Start of INFORMATION SHOWN

(** * dpy-voice-stalker: the record classifier and the interval reconstructor

    A shallow embedding of [src/bot.py]:
    - the three compiled patterns [joined_re], [left_re], [moved_re] and
      [StalkEvent.from_embed] (lines 31-74),
    - [process_events] (lines 83-106),
    - the duration filter applied by [stalk_csv] and [stalk_plot]
      (lines 144 and 186).

    Python [str] values are lists of characters.  A character is a Rocq
    [ascii], read as the code point of the same number (U+0000..U+00FF).
    A [datetime] is the number of microseconds since a fixed origin, the
    resolution of Python's [datetime]; a [timedelta] is a difference of two
    of them, and [total_seconds() > n] is the comparison of that difference
    with [n] seconds (the float returned by [total_seconds] is the correctly
    rounded quotient by 10^6, and rounding is monotone, so the comparison
    with a whole number of seconds is exact). *)

From Stdlib Require Import ZArith Ascii String Sorted.

From stdpp Require Import base option list gmap sets pretty.

Local Open Scope Z_scope.

(** ** Characters and strings *)

Definition str := list ascii.

(** Literal text, written as a Rocq string of ASCII characters. *)
Definition txt (x : string) : str := list_ascii_of_string x.

Definition code (c : ascii) : N := N_of_ascii c.

(** [\d] on a [str] pattern: the decimal digits (category Nd).  Below
    U+0100 these are "0" .. "9". *)
Definition is_digit (c : ascii) : bool :=
  ((48 <=? code c) && (code c <=? 57))%N.

(** [\w] on a [str] pattern: [c.isalnum()] or ["_"].  Below U+0100 the
    alphanumeric characters are the ASCII letters and digits, U+00AA,
    U+00B2, U+00B3, U+00B5, U+00B9, U+00BA, U+00BC..U+00BE, and the letters
    U+00C0..U+00FF without U+00D7 and U+00F7. *)
Definition is_alnum (c : ascii) : bool :=
  let n := code c in
  (((48 <=? n) && (n <=? 57))
   || ((65 <=? n) && (n <=? 90))
   || ((97 <=? n) && (n <=? 122))
   || (n =? 170) || (n =? 178) || (n =? 179) || (n =? 181)
   || (n =? 185) || (n =? 186)
   || ((188 <=? n) && (n <=? 190))
   || ((192 <=? n) && (n <=? 255) && negb (n =? 215) && negb (n =? 247)))%N.

Definition is_word (c : ascii) : bool :=
  is_alnum c || (code c =? 95)%N.

(** [.] without the DOTALL flag: any character but the line feed. *)
Definition is_dot (c : ascii) : bool := negb (code c =? 10)%N.

(** [int(uid)] on a string of decimal digits. *)
Definition digit_value (c : ascii) : Z := Z.of_N (code c) - 48.

Definition int (x : str) : Z :=
  fold_left (fun acc c => 10 * acc + digit_value c) x 0.

(** ** The pattern fragment used by the three expressions

    [re.match] is a backtracking matcher anchored at the start of the text
    and not at its end.  The patterns of this program use literal
    characters, one optional character ([!?]), capturing groups holding a
    greedy one-or-more repetition of a character class ([(\d+)], [(\w+)])
    and [.]. *)

Inductive item :=
| Chr (c : ascii)
| OptChr (c : ascii)
| Group (cls : ascii -> bool)
| Dot.

Definition lit (x : string) : list item := map Chr (txt x).
(** The part the three worker-targeted submissions share: the task ends in
    the queue the specification names, and the dispatch counter moves on
    by one. *)
Lemma dispatch_spec env t w :
  system_ok (sys w) → 1 ≤ nthreads_ (sys w) →
  ∃ w', dispatch env t w = Ok w'
        ∧ enqueued_at (dispatch_queue env w) t (sys w) (sys w')
        ∧ current_index_ (sys w') = wrap (current_index_ (sys w) + 1)
        ∧ store w' = store w ∧ invoked w' = invoked w.
Proof.
  intros Hok HN. unfold dispatch, next_index.
  set (idx := current_index_ (sys w)).
  set (w1 := set_sys w _).
  assert (system_ok (sys w1)) as Hok1.
  { destruct Hok as (H1 & H2 & H3 & H4 & H5). repeat split; try done.
    all: cbn; apply wrap_range. }
  pose proof Hok as (_ & Hsmall & _ & _ & Hidx).
  pose proof (try_push_ring_spec env t idx
                (Z.to_nat (wrap (10 * nthreads_ (sys w1)))) 0 w1 Hok1 HN
                ltac:(lia)) as Hring.
  cbn [sys w1 set_sys nthreads_] in Hring.
  rewrite (wrap_small (10 * nthreads_ (sys w))) in Hring by lia.
  specialize (Hring ltac:(lia)).
  cbn [sys w1 set_sys nthreads_].
  rewrite (wrap_small (10 * nthreads_ (sys w))) by lia.
  unfold dispatch_queue. fold idx. cbn [clock w1 set_sys] in Hring.
  destruct (first_success _ _ _) as [c|].
  - destruct Hring as (w' & -> & Henq & Hci & Hst & Hinv & _).
    exists w'. split; [done|]. rewrite Z.add_0_l in Henq. by repeat split.
  - rewrite Hring. cbn [mbind result_mbind result_bind].
    rewrite sys_iter_tick.
    rewrite get_thread_queue_idx_ring by done.
    cbn [mbind result_mbind result_bind].
    pose proof (ring_queue_range (nthreads_ (sys w)) idx 0 HN) as Hr.
    cbn [sys w1 set_sys nthreads_].
    destruct (system_ok_queue (sys w1) (ring_queue (nthreads_ (sys w)) idx 0) Hok1)
      as (q & Hq & Hqok); [cbn; lia|].
    destruct (queue_push_enqueues
                (Nat.iter (Z.to_nat (10 * nthreads_ (sys w))) tick w1)
                (ring_queue (nthreads_ (sys w)) idx 0) t q) as
      (w' & -> & Henq & Hci & Hst & Hinv & _);
      [by rewrite sys_iter_tick|done|].
    exists w'. split; [done|].
    rewrite sys_iter_tick in Henq, Hci.
    rewrite store_iter_tick in Hst. rewrite invoked_iter_tick in Hinv.
    rewrite ring_queue_no_wrap in Henq by lia. rewrite Z.add_0_r in Henq.
    by repeat split.
Qed.
(** X1. In a sequence of allowed transitions that ends with END, every
    B, o, b, i_ or i~ is followed, after a run of gap roles, by I_ or
    I~: an expression that was begun, or interrupted by a gap, is
    resumed before the sequence ends. *)
Theorem open_expression_is_resumed (pre post : list string) (t : string) :
  valid_sequence (pre ++ t :: post ++ ["END"]) →
  t ∈ "B" :: GAP_ROLES →
  ∃ gap u rest,
    post = (gap ++ u :: rest)%list
    ∧ Forall (λ g, g ∈ GAP_ROLES) gap
    ∧ u ∈ CONTINUATION_ROLES.
Proof.
  intros Hvalid%valid_sequence_suffix. revert t Hvalid.
  induction post as [|s post IH]; intros t Hvalid Hopen.
  - apply valid_sequence_cons in Hvalid as [H _].
    destruct (after_open _ _ Hopen H) as [Hend | Hend];
      apply list_elem_of_In in Hend; vm_compute in Hend;
      intuition discriminate.
  - apply valid_sequence_cons in Hvalid as [H Hvalid].
    destruct (after_open _ _ Hopen H) as [Hs | Hs].
    + destruct (IH s Hvalid) as (gap & u & rest & -> & Hgap & Hu);
        [by right|].
      exists (s :: gap), u, rest. split; [done|]. split; [|done].
      by constructor.
    + exists [], s, post. split; [done|]. split; [constructor | done].
Qed.

Lemma open_expression_is_resumed_witness :
  ∃ gap u rest,
    ["o"; "b"; "i_"; "I~"; "O"] = (gap ++ u :: rest)%list
    ∧ Forall (λ g, g ∈ GAP_ROLES) gap
    ∧ u ∈ CONTINUATION_ROLES.
Proof.
  apply (open_expression_is_resumed
           ["START"; "O"] ["o"; "b"; "i_"; "I~"; "O"] "B").
  - unfold valid_sequence. simpl. repeat constructor.
  - by left.
Defined.

(** X2. In a sequence of allowed transitions that starts with START,
    every I_, I~, o, b, i_ or i~ is preceded by a B with nothing but
    such roles in between: no continuation and no gap without an
    expression that was begun. *)
Theorem continuation_has_opener (pre post : list string) (t : string) :
  valid_sequence ("START" :: pre ++ t :: post) →
  t ∈ (CONTINUATION_ROLES ++ GAP_ROLES)%list →
  ∃ before inside,
    pre = (before ++ "B" :: inside)%list
    ∧ Forall (λ g, g ∈ (CONTINUATION_ROLES ++ GAP_ROLES)%list) inside.
Proof.
  revert t post. induction pre as [|x pre IH] using rev_ind;
    intros t post Hvalid Ht.
  - apply valid_sequence_cons in Hvalid as [H _].
    destruct (before_inside _ _ Ht H) as [? | Hstart]; [done|].
    apply list_elem_of_In in Hstart. vm_compute in Hstart.
    intuition discriminate.
  - rewrite <- app_assoc in Hvalid. simpl in Hvalid.
    pose proof (valid_sequence_step ("START" :: pre) post x t Hvalid) as H.
    destruct (before_inside _ _ Ht H) as [-> | Hx].
    + exists pre, []. split; [done | constructor].
    + destruct (IH x (t :: post) Hvalid Hx)
        as (before & inside & -> & Hinside).
      exists before, (inside ++ [x])%list. split.
      * by rewrite <- app_assoc.
      * apply Forall_app. split; [done|]. by constructor.
Qed.

Lemma continuation_has_opener_witness :
  ∃ before inside,
    ["O"; "B"; "o"; "b"; "i~"] = (before ++ "B" :: inside)%list
    ∧ Forall (λ g, g ∈ (CONTINUATION_ROLES ++ GAP_ROLES)%list) inside.
Proof.
  apply (continuation_has_opener ["O"; "B"; "o"; "b"; "i~"] ["O"] "I_").
  - unfold valid_sequence. simpl. repeat constructor.
  - by left.
Defined.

End of INFORMATION SHOWN

The lines to return begin at the first line of the records and end at the line holding "(** Literal text, written"; please return them exactly, including both, and nothing beyond.

▶ _TASK ANSWER_:
(** * dpy-voice-stalker: the record classifier and the interval reconstructor

    A shallow embedding of [src/bot.py]:
    - the three compiled patterns [joined_re], [left_re], [moved_re] and
      [StalkEvent.from_embed] (lines 31-74),
    - [process_events] (lines 83-106),
    - the duration filter applied by [stalk_csv] and [stalk_plot]
      (lines 144 and 186).

    Python [str] values are lists of characters.  A character is a Rocq
    [ascii], read as the code point of the same number (U+0000..U+00FF).
    A [datetime] is the number of microseconds since a fixed origin, the
    resolution of Python's [datetime]; a [timedelta] is a difference of two
    of them, and [total_seconds() > n] is the comparison of that difference
    with [n] seconds (the float returned by [total_seconds] is the correctly
    rounded quotient by 10^6, and rounding is monotone, so the comparison
    with a whole number of seconds is exact). *)

From Stdlib Require Import ZArith Ascii String Sorted.

From stdpp Require Import base option list gmap sets pretty.

Local Open Scope Z_scope.

(** ** Characters and strings *)

Definition str := list ascii.

(** Literal text, written as a Rocq string of ASCII characters. *)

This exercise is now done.